The fund has shown lower risk profile based on 5-year annualised standard deviation. The fund’s SD stands at around 16 per cent compared to 18 per cent for Nifty 50 TRI, nearly 20 per cent for Nifty Midcap 100 TRI and over 21.5 per cent for Nifty Smallcap 100 TRI.

In the last three years, the scheme has managed downsides well, evident from downside capture ratio (DCR). With a DCR of 87.4 per cent, the fund has fallen less than the overall category (93.5 per cent). The superior DCR is consistent over last 5, 7 and 10 years also. The scheme has also captured more of the upside (3-year Upside Capture Ratio of 97.7 per cent) during good times compared to category average (94.8 per cent).

Kotak Equity Opportunities portfolio details

Since becoming a large and mid-cap fund, it has allocated 45-60 per cent of assets to large-caps while a much tighter leash of 34-40 per cent is reserved for mid-caps.

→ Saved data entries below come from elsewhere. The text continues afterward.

(* ===== verification/WsRead.v ===== *)
(** * Reading from the websocket stream

    [read_some_op] and [read_op] of
    src/externals/boost/boost/beast/websocket/impl/read.ipp, the coroutines behind
    [async_read]. A coroutine runs until it waits for something: [read_wait] has the
    places where it yields, with what it started there, and for each of them there is
    the function that resumes it. The stream has no control callback. *)

From Stdlib Require Import ZArith Lia String Ascii.
From stdpp Require Import base list.
From S2P Require Import Prelude Utf8 Exceptions StaticBuffer WsUtf8 WsFrame WsStream WsParse MultiBuffer.

(** ** read_some_op *)

(** The data members; [cb_] has the addresses and sizes of the caller's buffers,
    [received] the bytes that were written into them. *)
Record read_some_op := mk_read_some {
  cb_ : list (Z * nat);
  bytes_written_ : nat;
  received : bytes;
  result_ : error_code;
  code_ : Z;
  cont_ : bool
}.

(** [read_some_op(h, ws, bs)]. *)
Definition new_read_some (bs : list (Z * nat)) : read_some_op := mk_read_some bs 0 [] None close_none false.

Definition set_result (e : error_code) (o : read_some_op) : read_some_op :=
  mk_read_some (cb_ o) (bytes_written_ o) (received o) e (code_ o) (cont_ o).
Definition set_code (c : Z) (o : read_some_op) : read_some_op :=
  mk_read_some (cb_ o) (bytes_written_ o) (received o) (result_ o) c (cont_ o).
Definition set_cont (c : bool) (o : read_some_op) : read_some_op :=
  mk_read_some (cb_ o) (bytes_written_ o) (received o) (result_ o) (code_ o) c.

(** [buffer_size(cb_)]. *)
Definition cb_size (o : read_some_op) : nat := sum_list (map snd (cb_ o)).

(** What the operation waits for: the completion of a read into [rd_buf_], for a
    header or for a payload, or of a read of at most [n] bytes into the caller's
    buffers, the read or the write block, the completion of the write of a frame, the
    end of the connection, and its own posted completion. *)
Inductive read_wait :=
  | WaitReadBlock
  | WaitHeader (n : nat)
  | WaitFill (n : nat)
  | WaitDirect (n : nat)
  | WaitPongBlock
  | WaitPong (frame : bytes)
  | WaitCloseBlock
  | WaitClose (frame : bytes)
  | WaitTeardown
  | WaitUpcall (ec : error_code).

(** The operation suspends itself, or calls its handler with the error code and
    [bytes_written_]. *)
Inductive read_result :=
  | Suspend (w : read_wait) (o : read_some_op)
  | Upcall (ec : error_code) (o : read_some_op).

Section Read.
Context (create_mask : nat -> Z).

(** [rd_buf_.prepare(read_size(rd_buf_, rd_buf_.max_size()))], for a read that is
    started. *)
Definition prepare_read (wait : nat -> read_wait) (o : read_some_op) (s : stream) : cpp (read_result * stream) :=
  let* n := read_size (rd_buf_ s) (Ring.max_size (rd_buf_ s)) in
  let* (b, _) := Ring.prepare n (rd_buf_ s) in
  Ret (Suspend (wait n) o, upd_rd (set_rd_buf b) s).

(** The label [upcall]. *)
Definition upcall (ec : error_code) (o : read_some_op) (s : stream) : cpp (read_result * stream) :=
  let (_, m) := mutex_try_unlock id_read (rd_block_ s) in
  let s := set_rd_block m s in
  let (unlocked, m) := mutex_try_unlock id_read (wr_block_ s) in
  let s := set_wr_block m s in
  let* (_, s) := if unlocked then invoke_wr s else Ret (false, s) in
  if negb (cont_ o) then Ret (Suspend (WaitUpcall ec) o, s) else Ret (Upcall ec o, s).

(** Closing the connection: from the status to the end. *)
Definition teardown (o : read_some_op) (s : stream) : cpp (read_result * stream) :=
  let* _ := assert_ (is_locked id_read (wr_block_ s)) in
  Ret (Suspend WaitTeardown o, s).

Definition send_close (o : read_some_op) (s : stream) : cpp (read_result * stream) :=
  let s := set_status status_closing s in
  if negb (wr_close_ s) then
    let s := upd_wr (set_wr_close true) s in
    let s := set_rd_fb (Flat.reset (rd_fb_ s)) s in
    let* s := write_close create_mask (mk_close_reason (code_ o) []) s in
    let* _ := assert_ (is_locked id_read (wr_block_ s)) in
    Ret (Suspend (WaitClose (Flat.contents (rd_fb_ s))) o, s)
  else teardown o s.

(** The label [close]. *)
Definition fail_connection (o : read_some_op) (s : stream) : cpp (read_result * stream) :=
  let* (locked, m) := mutex_try_lock id_read (wr_block_ s) in
  let s := set_wr_block m s in
  if negb locked then let* s := pause_rd s in Ret (Suspend WaitCloseBlock o, s)
  else send_close o s.

(** The end of the payload that was read: [rd_done_] and [upcall]; [ec] is no error
    here, since [check_ok] has accepted it. *)
Definition finish_payload (o : read_some_op) (s : stream) : cpp (read_result * stream) :=
  upcall None o (upd_rd (set_rd_done ((rd_remain_ s =? 0) && fin (rd_fh_ s))) s).

(** [buffers_prefix(n, cb_)] with the bytes in it. *)
Fixpoint addressed (bs : list (Z * nat)) (data : bytes) : list (Z * bytes) :=
  match bs with
  | [] => []
  | (addr, n) :: bs =>
      if (length data <=? n)%nat then [(addr, data)] else (addr, take n data) :: addressed bs (drop n data)
  end.

(** [mask_inplace] on buffers with these bytes. *)
Fixpoint mask_buffers (bs : list (Z * bytes)) (key : bytes) : bytes * bytes :=
  match bs with
  | [] => ([], key)
  | (_, b) :: bs =>
      let (d, k) := mask_buffer key b in
      let (ds, k) := mask_buffers bs k in
      (d ++ ds, k)
  end.

(** The check of the bytes [data] of a text, which were written to the caller's
    buffers: the utf8 checker after it, or none when it fails. *)
Definition check_text (data : bytes) (o : read_some_op) (s : stream) : cpp (bool * stream) :=
  if bool_decide (rd_op_ s = text) then
    let* (ok, u) := write_buffers (addressed (cb_ o) data) (rd_utf8_ s) in
    let s := upd_rd (set_rd_utf8 u) s in
    if negb ok then Ret (false, s)
    else if (rd_remain_ s =? 0) && fin (rd_fh_ s) then
      let (ok, u) := finish u in Ret (ok, upd_rd (set_rd_utf8 u) s)
    else Ret (true, s)
  else Ret (true, s).

(** [code_ = close_code::bad_payload; result_ = error::bad_frame_payload;]. *)
Definition bad_payload (o : read_some_op) : read_some_op := set_result (Some bad_frame_payload) (set_code close_bad_payload o).

(** [data] in the caller's buffers, of a payload. *)
Definition take_payload (data : bytes) (o : read_some_op) : read_some_op :=
  mk_read_some (cb_ o) (bytes_written_ o + length data) (received o ++ data) (result_ o) (code_ o) (cont_ o).

(** The payload, after the read buffer was filled if it was empty. *)
Definition copy_payload (o : read_some_op) (s : stream) : cpp (read_result * stream) :=
  if (0 <? Ring.size (rd_buf_ s))%nat then
    let n := Nat.min (Nat.min (cb_size o) (Ring.size (rd_buf_ s))) (Z.to_nat (clamp (rd_remain_ s))) in
    let data := take n (Ring.contents (rd_buf_ s)) in
    let s := upd_rd (set_rd_remain (rd_remain_ s - Z.of_nat n)) s in
    let* (ok, s) := check_text data o s in
    if negb ok then fail_connection (bad_payload o) s
    else
      let o := take_payload data o in
      let s := upd_rd (set_rd_size (wrap 64 (rd_size_ s + Z.of_nat n))) s in
      let s := upd_rd (set_rd_buf (Ring.consume n (rd_buf_ s))) s in
      finish_payload o s
  else
    let n := Nat.min (Z.to_nat (clamp (rd_remain_ s))) (cb_size o) in
    let* _ := assert_ (0 <? rd_remain_ s) in
    let* _ := assert_ (0 <? cb_size o)%nat in
    let* _ := assert_ (0 <? n)%nat in
    Ret (Suspend (WaitDirect n) o, s).

Definition read_payload (o : read_some_op) (s : stream) : cpp (read_result * stream) :=
  if 0 <? rd_remain_ s then
    if (Ring.size (rd_buf_ s) =? 0)%nat &&
       (Nat.min (Z.to_nat (clamp (rd_remain_ s))) (cb_size o) <? Ring.max_size (rd_buf_ s))%nat
    then prepare_read WaitFill o s
    else copy_payload o s
  else finish_payload o s.

(** [mask_inplace(buffers_prefix(clamp(n), rd_buf_.mutable_data()), rd_key_)]. *)
Definition mask_read (n : Z) (s : stream) : stream :=
  let b := rd_buf_ s in
  let (m, k) := mask_inplace (buffers_prefix (Z.to_nat (clamp n)) (Ring.mutable_data b)) (Ring.buf_ b) (rd_key_ s) in
  upd_rd (fun r => set_rd_key k (set_rd_buf (Ring.set_buf m b) r)) s.

(** The payload of a control frame, which the read buffer has in full. *)
Definition control_payload (s : stream) : cpp bytes :=
  let b := take (Z.to_nat (clamp (len (rd_fh_ s)))) (Ring.contents (rd_buf_ s)) in
  let* _ := assert_ (Z.of_nat (length b) =? len (rd_fh_ s)) in
  Ret b.

Definition consume_read (n : nat) (s : stream) : stream := upd_rd (set_rd_buf (Ring.consume n (rd_buf_ s))) s.

(** Sending the pong, with the write block. *)
Definition send_pong (o : read_some_op) (s : stream) : cpp (read_result * stream) :=
  let* _ := assert_ (is_locked id_read (wr_block_ s)) in
  Ret (Suspend (WaitPong (Flat.contents (rd_fb_ s))) o, s).

(** A ping frame, unless the stream is closing: the pong is written to [rd_fb_], the
    read block given up and the write block acquired. *)
Definition answer_ping (payload : bytes) (o : read_some_op) (s : stream) : cpp (read_result * stream) :=
  let s := set_rd_fb (Flat.reset (rd_fb_ s)) s in
  let* s := write_ping create_mask pong payload s in
  let* m := mutex_unlock id_read (rd_block_ s) in
  let s := set_rd_block m s in
  let* (locked, m) := mutex_try_lock id_read (wr_block_ s) in
  let s := set_wr_block m s in
  if negb locked then let* s := pause_rd s in Ret (Suspend WaitPongBlock o, s)
  else send_pong o s.

(** A close frame; [addr] is the address of the reason in [cr]. *)
Definition receive_close (addr : Z) (o : read_some_op) (s : stream) : cpp (read_result * stream) :=
  let* payload := control_payload s in
  let* _ := assert_ (negb (rd_close_ s)) in
  let s := upd_rd (set_rd_close true) s in
  let* (cr, e) := read_close addr payload in
  let o := set_result e o in
  match e with
  | Some _ => fail_connection (set_code close_protocol_error o) s
  | None =>
      let s := set_cr cr s in
      let s := consume_read (length payload) s in
      if bool_decide (status_ s = status_closing) then
        let* _ := assert_ (wr_close_ s) in
        fail_connection (set_result (Some closed) (set_code close_none o)) s
      else
        let c := if code cr =? close_none then close_normal else code cr in
        fail_connection (set_result (Some closed) (set_code c o)) s
  end.

(** Whether a frame header has to be read: the condition at the label [loop]. *)
Definition needs_header (s : stream) : bool := (rd_remain_ s =? 0) && (negb (fin (rd_fh_ s)) || rd_done_ s).

(** The label [loop]; [read] is the loop that reads a header. *)
Definition goto_loop (read : read_some_op -> stream -> cpp (read_result * stream)) (o : read_some_op) (s : stream) : cpp (read_result * stream) :=
  let* _ := assert_ (is_locked id_read (rd_block_ s)) in
  if needs_header s then read o s else read_payload o s.

(** What follows a header: the mask is applied, control frames are handled. *)
Definition handle_header (read : read_some_op -> stream -> cpp (read_result * stream)) (addr : Z) (o : read_some_op) (s : stream) : cpp (read_result * stream) :=
  let s := if (0 <? len (rd_fh_ s)) && mask (rd_fh_ s) then mask_read (len (rd_fh_ s)) s else s in
  if is_control (op (rd_fh_ s)) then
    let fh := rd_fh_ s in
    let s := upd_rd (set_rd_fh (mk_fh (len fh) (key fh) (op fh) false (mask fh) (rsv1 fh) (rsv2 fh) (rsv3_ fh))) s in
    if bool_decide (op fh = ping) then
      let* b := control_payload s in
      let* payload := read_ping b in
      let s := consume_read (length b) s in
      if bool_decide (status_ s = status_closing) then goto_loop read o s
      else answer_ping payload o s
    else if bool_decide (op fh = pong) then
      let* b := control_payload s in
      let* _ := read_ping b in
      goto_loop read o (consume_read (length b) s)
    else
      let* _ := assert_ (bool_decide (op fh = close)) in
      receive_close addr o s
  else if (len (rd_fh_ s) =? 0) && negb (fin (rd_fh_ s)) then goto_loop read o s
  else read_payload o (upd_rd (set_rd_done false) s).
(** The results of an operation with [data] of the message missing, by what it waits
    for; [m] bounds what is left to do after it. *)
Inductive good (x data : bytes) (pings : list bytes) (w : bytes) (m : nat) : read_result -> stream -> Prop :=
  | good_header o n s0 s v inside fs :
      fresh o -> between_frames inside x v s0 -> message inside (Z.of_nat (length x)) fs data pings ->
      v ++ w = wire fs ++ tail -> prepared n s0 s -> (1 <= n)%nat -> (length v + n <= tcp_frame_size)%nat ->
      rd_block_ s0 = id_read -> w <> [] -> (2 * (2 * length w + length v) <= m)%nat ->
      good x data pings w m (Suspend (WaitHeader n) o) s
  | good_fill o n s0 s final p fs data' :
      fresh o -> in_frame final x p 0 [] [] s0 -> data = p ++ data' ->
      w = fst (mask_ref (rd_key_ s0) p) ++ wire fs ++ tail ->
      follows final (x ++ p) fs data' pings ->
      prepared n s0 s -> (1 <= n)%nat -> (n <= tcp_frame_size)%nat -> rd_block_ s0 = id_read -> (2 * (2 * length w) <= m)%nat ->
      good x data pings w m (Suspend (WaitFill n) o) s
  | good_direct o n s final p fs data' :
      fresh o -> in_frame final x p 0 [] [] s -> data = p ++ data' ->
      w = fst (mask_ref (rd_key_ s) p) ++ wire fs ++ tail ->
      follows final (x ++ p) fs data' pings ->
      (1 <= n <= length p)%nat -> (n <= cb_size o)%nat -> rd_block_ s = id_read -> (2 * (2 * length w) <= m)%nat ->
      good x data pings w m (Suspend (WaitDirect n) o) s
  | good_pong o s p pings' m' :
      fresh o -> pings = p :: pings' -> mid x data pings' w m' (set_wr_block id_none s) ->
      wr_block_ s = id_read -> rd_block_ s = id_none -> (2 * m' + 1 <= m)%nat ->
      good x data pings w m (Suspend (WaitPong (pong_frame p)) o) s
  | good_upcall o s c data' m' :
      received o = c -> bytes_written_ o = length c -> cb_size o = room -> (length c <= room)%nat -> data = c ++ data' ->
      (finished w m' s /\ data' = [] /\ pings = [] /\ en = Complete /\ (t = text -> valid_utf8 (x ++ c)) \/ rd_done_ s = false /\ mid (x ++ c) data' pings w m' s) ->
      rd_block_ s = id_none -> (2 * m' + 1 <= m)%nat ->
      good x data pings w m (if cont_ o then Upcall None o else Suspend (WaitUpcall None) o) s
  | good_close o s e c :
      result_ o = Some e -> fails x data pings e c -> shutting s ->
      good x data pings w m (Suspend (WaitClose (close_frame c)) o) s.
#[local] Hint Resolve read_payload_suspends : suspends.

Lemma goto_loop_suspends read o s :
  (forall o s, cont_ o = false -> suspends (read o s)) -> cont_ o = false -> suspends (goto_loop create_mask read o s).
Proof. intros H Ho. unfold goto_loop. suspends. Qed.

#[local] Hint Resolve goto_loop_suspends : suspends.

Lemma handle_header_suspends read addr o s :
  (forall o s, cont_ o = false -> suspends (read o s)) -> cont_ o = false -> suspends (handle_header create_mask read addr o s).
Proof. intros H Ho. unfold handle_header, answer_ping, send_pong, receive_close. suspends. Qed.

#[local] Hint Resolve handle_header_suspends : suspends.

Lemma read_header_suspends addr fuel o s : cont_ o = false -> suspends (read_header create_mask addr fuel o s).
Proof.
  revert o s. induction fuel as [|fuel IH]; intros o s Ho; [done|]. cbn [read_header]. suspends.
Qed.

#[local] Hint Resolve read_header_suspends : suspends.

Lemma start_read_suspends addr o s : cont_ o = false -> suspends (start_read create_mask addr o s).
Proof. intros Ho. unfold start_read, run_header. suspends. Qed.

End Suspends.

(** ** The network *)

Section Net.
Context {B : Type} `{DB : !DynamicBuffer B} `{PL : !Placement B}.
Context (create_mask : nat -> Z) (addr : Z).

(** The result of the last call, the bytes that are still to come, and the frames that
    were sent. *)
Record net := mk_net { conf : cpp (read_conf B); incoming : bytes; sent : list bytes }.

(** The number of bytes that an operation reads at most, and the frame it writes. *)
Definition reads (w : read_wait) : option nat :=
  match w with WaitHeader n | WaitFill n | WaitDirect n => Some n | _ => None end.

Definition writes (w : read_wait) : option bytes :=
  match w with WaitPong f | WaitClose f => Some f | _ => None end.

As of October 2021, the fund had 53.3 per cent in large-caps, 38.8 per cent in mid-caps and 4.6 per cent in small-caps. It hikes large-cap exposure during volatile periods, such as in February-March 2020, in sync with its philosophy to remain fully invested and not take active cash calls.

The fund follows Growth At Reasonable Price (GARP) investment style, which is evident from its portfolio price to earnings (PE) of 39 times vs category average of 43 times.

Large and mid-cap selection decisions are based on valuations, bottom-up research and market outlook. It maintains a diversified portfolio of 55-60 stocks, with top 5 and top 10 concentration of 25 per cent and 39 per cent respectively in line with peers.

Kotak Equity Opportunities Fund’s top holdings are ICICI Bank, SBI, Infosys, L&T, SRF, Bajaj Finance, RIL, TCS, HDFC Bank and Jindal Steel & Power. The fund's top sector choices are banks (18.4 per cent), finance (7.9 per cent), IT/software (7.4 per cent), cement (7 per cent), industrial products (6.5 per cent), industrial capital goods (5.4 per cent) and textile products (5 per cent). Do note that compared to its benchmark, Kotak Equity Opportunities is underweight in financial services, IT, oil & gas and consumer goods, while being overweight industrial manufacturing, cement, chemicals and construction.

The portfolio is positioned to benefit from the domestic economy given that is gradually improving (expected to outshine global growth), while existing excess capacities in industrials will aid during the upturn.